Exercise description => Go through the records and show each line where the word "Hfit" occurs.

Source material =>
Lemma payload_stays p source projected target draft limits before_images img a :
  pf_allocation_alignment (cd_preflight draft) <= u64_max ->
  prepared_ok p before_images -> built source projected target draft limits p before_images ->
  Forall (write_fits (len img)) (all_effects p img) ->
  Forall (relocation_fits (len img)) (lp_relocations (pc_layout p)) ->
  a ∈ cd_source_allocations draft -> is_graph_allocation source a = true ->
  (forall r, r ∈ lp_relocations (pc_layout p) -> rl_source r <> sa_range a) ->
  bytes_at (patch img (all_effects p img)) (sa_range a) = bytes_at img (sa_range a).
Proof.
  clear. intros Hal Hp Hb Hfit Hrf Ha Hg Hno.
  destruct (built_layout _ _ _ _ _ _ _ Hal Hb) as (_ & Hdst & Hres).
  assert (Hlive : a ∈ (partition_source_allocations source (cd_source_allocations draft)).1).
  { simpl. apply list_elem_of_filter. split; [|done]. by rewrite Hg. }
  unfold bytes_at, range_end. apply list_eq. intros i.
  destruct (decide (N.of_nat i < br_length (sa_range a))) as [Hi|Hi].
  2: by rewrite !subslice_lookup_ge by lia.
  rewrite !subslice_lookup by lia. apply patch_outside; [done |].
  set (q := N.of_nat _).
  assert (Hq : in_range (br_offset (sa_range a)) (br_length (sa_range a)) q)
    by (unfold in_range, q; lia).
  intros w Hw Hiw. unfold all_effects in Hw. apply elem_of_app in Hw as [Hw|Hw].
  - apply list_elem_of_fmap in Hw as (r & -> & Hr). apply (Hdst a r q); try done.
    rewrite Forall_forall in Hrf. destruct (Hrf r Hr) as (Heq & _ & Hsf & _).
    unfold in_range in *. rewrite relocation_write_length in Hiw by done. simpl in Hiw. lia.
  - unfold final_writes, forward_writes in Hw. apply list_elem_of_fmap in Hw as (v & -> & Hv).
    destruct (po_reserved _ _ Hp) as (Hg1 & Hg2 & Hg3). rewrite Forall_forall in Hg1.
    rewrite Forall_forall in Hg2. rewrite Forall_forall in Hg3.
    assert (Hd : exists d, d ∈ pc_reservations p /\
      br_offset (dr_range d) <= ow_offset (rw_write v) /\
      ow_offset (rw_write v) + ow_length (rw_write v)
        <= br_offset (dr_range d) + br_length (dr_range d)).
    { rewrite !elem_of_app in Hv. destruct Hv as [Hv|[Hv|Hv]];
        [destruct (Hg1 v Hv) as (_ & d & ? & _ & ? & ?)
        |destruct (Hg2 v Hv) as (_ & d & ? & _ & ? & ?)
        |destruct (Hg3 v Hv) as (_ & d & ? & _ & ? & ?)]; by exists d. }
    destruct Hd as (d & Hd & Hlo & Hhi). specialize (Hres a d Hlive Hd Hno).
    unfold overlapb, range_end in Hres. apply andb_false_iff in Hres. rewrite !N.ltb_ge in Hres.
    unfold in_range in *. lia.
Qed.
End Final.

(** * The claims *)
Section Claims.
Context {W F : Type} `{OperatingSystemLaws W} `{FaultInjector F} `{Digests} `{PreparedEnvelope}.
#[local] Set Default Proof Using "Type*".
Implicit Types (x : ImageExecutor) (p : PreparedConversion).

(** C1: crash safety.  Start a transaction on the source image and let it
    run in any way: intents executed, failed or cut off by faults, rollback
    attempts that did not finish, checkpoints recorded, and power losses that
    leave anything in the ranges written so far.  If a rollback then succeeds at a
    checkpoint, the image is the source image, byte for byte, and the returned
    evidence is one the coordinator accepts for that checkpoint. *)
Theorem crash_then_rollback_restores_source x p before_images source t (s s' : W * F) lease
    intent lr :
  executor_ok x -> prepared_ok p before_images ->
  Forall (fragment_of source) (op_writes (pc_full_rollback_overlay p)) ->
  rtc (step (W := W) (F := F) x p) (mkTransaction Discovered source) t ->
  rollback_intent p (tx_phase t) = Ok intent -> pinned x s -> image s = tx_image t ->
  execute_leased_rollback x p lease intent s = (s', Ok lr) ->
  image s' = source /\
  justified p (RollbackRecorded (lr_executed lr)) /\
  rollback_digest_of p (tx_phase t) = Some (er_rollback_digest (lr_executed lr)).
Proof.
  intros Hx Hp Hf Hreach Hi Hpin Himg Hrun.
  pose proof (reachable_within _ _ _ _ _ Hx Hp Hreach) as Hd.
  pose proof (rollback_restores p before_images (tx_phase t) source (tx_image t) Hp Hf Hd) as Hr.
  rewrite Hi in Hr. destruct Hr as [Hr _].
  rewrite (rollback_digest_agrees _ _ _ Hi).
  destruct (leased_rollback_exact x p lease intent s Hx Hpin) as (_ & _ & Hok).
  rewrite Hrun in Hok. destruct (Hok lr eq_refl) as (Hc & Hj & Hdig).
  simpl in Hc. rewrite Hc, Himg, Hr. split_and!; [done | done |]. by rewrite Hdig.
Qed.

(** C2: a finished conversion keeps the payload.  When the four mutating intents
    have been executed, the image is the relocated source with the candidate
    overlay applied, the image that staging verification saw; every relocated
    extent stands at its destination with its old bytes; and every other extent
    of the source graph stands untouched at its old place. *)
Theorem conversion_preserves_payload x source projected target draft images limits p img img' :
  executor_ok x -> ct_image_bytes (pf_image (cd_preflight draft)) <= u64_max ->
  pf_allocation_alignment (cd_preflight draft) <= u64_max ->
  build_with_projected_target_graph source projected target draft images limits = Ok p ->
  executed (W := W) (F := F) x p (forward_intents p) img img' ->
  img' = patch (relocate_bytes img (lp_relocations (pc_layout p)))
           (op_writes (pc_candidate_overlay p)) /\
  (forall r, r ∈ lp_relocations (pc_layout p) ->
     bytes_at img' (rl_destination r) = bytes_at img (rl_source r)) /\
  (forall a, a ∈ cd_source_allocations draft -> is_graph_allocation source a = true ->
     (forall r, r ∈ lp_relocations (pc_layout p) -> rl_source r <> sa_range a) ->
     bytes_at img' (sa_range a) = bytes_at img (sa_range a)).
Proof.
  intros Hx Hib Hal Hbuild He.
  destruct (build_Ok _ _ _ _ _ _ _ Hib Hbuild) as (before_images & _ & Hp & Hb).
  destruct (forward_effects _ _ _ _ _ _ _ _ _ _ Hx Hal Hp Hb He) as (Hall & Hcand & Hfit & Hrf).
  split; [done |]. rewrite Hall. split.
  - intros r Hr. by eapply payload_moved.
  - intros a Ha Hg Hno. by eapply payload_stays.
Qed.
End Claims.

(** ** Witnesses *)
Section Witnesses.
#[local] Existing Instances rolling_digests disk_os disk_laws.

(** A run on the disk of [Executor]: the payload is moved, then staging fails in
    its third write call, and the source is rolled back from there. *)
Definition moved : Disk * NoFault := relocated.1.
Definition staging_failed : (Disk * NoFault) * outcome ExecutorError LeasedIntent := Eval vm_compute in
  execute_leased_intent device device_prepared (device_lease Relocating)
    (intent_after device_prepared Relocating) (mkDisk (image moved) 0 [2], noFault).
Definition crashed : Transaction := mkTransaction Relocating (image staging_failed.1).
Definition staging_intent : RollbackIntent := Eval vm_compute in
  match rollback_intent device_prepared Relocating with Ok intent => intent | _ => DiscardStaging end.
Definition restored : (Disk * NoFault) * outcome ExecutorError LeasedRollback := Eval vm_compute in
  execute_leased_rollback device device_prepared (device_lease Relocating) staging_intent
    (mkDisk (image staging_failed.1) 0 [], noFault).

Example staging_was_torn :
  image staging_failed.1 = splice 1024 (replicate 207 x11) (image moved) /\
  staging_failed.2 = Err (IoFailed "write prepared image range" 5).
Proof. split; vm_compute; reflexivity. Qed.

Lemma moved_image :
  image (execute_leased_intent device device_prepared (device_lease Reserved)
    (intent_after device_prepared Reserved) (fresh_disk [])).1 = image moved.
Proof. vm_compute. reflexivity. Qed.

Lemma crashed_reachable :
  rtc (step (W := Disk) (F := NoFault) device device_prepared)
    (mkTransaction Discovered device_image) crashed.
Proof.
  apply (rtc_l _ _ (mkTransaction Reserved device_image)).
  { exact (step_checkpoint device device_prepared (mkTransaction Discovered device_image)
      Reserved eq_refl). }
  apply (rtc_l _ _ (mkTransaction Reserved (image moved))).
  { rewrite <- moved_image.
    exact (step_execute device device_prepared (mkTransaction Reserved device_image)
      (fresh_disk []) (device_lease Reserved) (intent_after device_prepared Reserved)
      eq_refl (fresh_disk_pinned []) eq_refl). }
  apply (rtc_l _ _ (mkTransaction Relocating (image moved))).
  { exact (step_checkpoint device device_prepared (mkTransaction Reserved (image moved))
      Relocating eq_refl). }
  apply rtc_once.
  assert (Hpin : pinned device (mkDisk (image moved) 0 [2], noFault))
    by (split; vm_compute; congruence).
  pose proof (step_execute device device_prepared (mkTransaction Relocating (image moved))
    (mkDisk (image moved) 0 [2], noFault) (device_lease Relocating)
    (intent_after device_prepared Relocating) eq_refl Hpin eq_refl) as Hstep.
  assert (Himg : image (execute_leased_intent device device_prepared (device_lease Relocating)
    (intent_after device_prepared Relocating) (mkDisk (image moved) 0 [2], noFault)).1
    = image staging_failed.1) by (vm_compute; reflexivity).
  rewrite Himg in Hstep. exact Hstep.
Qed.

(** Witness. *)
Lemma crash_then_rollback_restores_source_witness :
  exists lr, restored.2 = Ok lr /\ image restored.1 = device_image /\
    justified device_prepared (RollbackRecorded (lr_executed lr)).
Proof.
  assert (Hrun : exists lr, execute_leased_rollback device device_prepared
    (device_lease Relocating) staging_intent (mkDisk (image staging_failed.1) 0 [], noFault)
    = (restored.1, Ok lr) /\ restored.2 = Ok lr)
    by (eexists; split; vm_compute; reflexivity).
  destruct Hrun as (lr & Hrun & Hlr). exists lr. split; [exact Hlr |].
  destruct (crash_then_rollback_restores_source device device_prepared [zero_write 2048]
    device_image crashed (mkDisk (image staging_failed.1) 0 [], noFault) restored.1
    (device_lease Relocating) staging_intent lr device_ok device_prepared_ok) as (Hi & Hj & _).
  - repeat apply Forall_cons_2; [..| apply Forall_nil_2]; split; vm_compute; done.
  - apply crashed_reachable.
  - vm_compute. reflexivity.
  - split; vm_compute; congruence.
  - reflexivity.
  - exact Hrun.
  - split; [exact Hi | exact Hj].
Defined.

(** The four sessions of a complete run. *)
Definition session (phase : TransactionPhase) (intent : TransactionIntent) (w : Disk)
    : (Disk * NoFault) * outcome ExecutorError LeasedIntent :=
  execute_leased_intent device device_prepared (device_lease phase) intent (w, noFault).
Definition staged : Disk * NoFault := Eval vm_compute in
  (session Relocating (intent_after device_prepared Relocating) moved.1).1.
Definition backed : Disk * NoFault := Eval vm_compute in
  (session TargetStaged (WriteBackupBoot (ws_backup_boot (pc_writes device_prepared))) staged.1).1.
Definition activated : Disk * NoFault := Eval vm_compute in
  (session BackupBootWritten (intent_after device_prepared BackupBootWritten) backed.1).1.

Lemma device_executed :
  executed (W := Disk) (F := NoFault) device device_prepared (forward_intents device_prepared)
    device_image (image activated).
Proof.
  assert (Hpin : forall s : Disk * NoFault, len (image s) = 4096 -> pinned device s).
  { intros s Hs. split; rewrite Hs; [done | vm_compute; congruence]. }
  change device_image with (image (fresh_disk [])).
  eapply (executed_cons _ _ (fresh_disk []) moved (device_lease Reserved));
    [apply Hpin; vm_compute; reflexivity | vm_compute; reflexivity |].
  eapply (executed_cons _ _ moved staged (device_lease Relocating));
    [apply Hpin; vm_compute; reflexivity | vm_compute; reflexivity |].
  eapply (executed_cons _ _ staged backed (device_lease TargetStaged));
    [apply Hpin; vm_compute; reflexivity | vm_compute; reflexivity |].
  eapply (executed_cons _ _ backed activated (device_lease BackupBootWritten));
    [apply Hpin; vm_compute; reflexivity | vm_compute; reflexivity |].
  apply executed_nil.
Qed.

(** Witness. *)
Lemma conversion_preserves_payload_witness :
  bytes_at (image activated) (mkByteRange 2048 512) = replicate 512 x41.
Proof.
  destruct (@conversion_preserves_payload _ _ _ _ _ _ blank_envelope device (small_graph 1024)
    (small_graph 1024) (small_graph 2048) device_draft [zero_write 2048] small_limits
    device_prepared device_image (image activated) device_ok) as (_ & Hmoved & _).
  - vm_compute. congruence.
  - vm_compute. congruence.
  - apply device_built.
  - apply device_executed.
  - etransitivity.
    + exact (Hmoved (mkRelocation 7 0 (mkByteRange 1024 512) (mkByteRange 2048 512)) ltac:(left)).
    + vm_compute. reflexivity.
Defined.
End Witnesses.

Task output =>
  clear. intros Hal Hp Hb Hfit Hrf Ha Hg Hno.
  destruct (forward_effects _ _ _ _ _ _ _ _ _ _ Hx Hal Hp Hb He) as (Hall & Hcand & Hfit & Hrf).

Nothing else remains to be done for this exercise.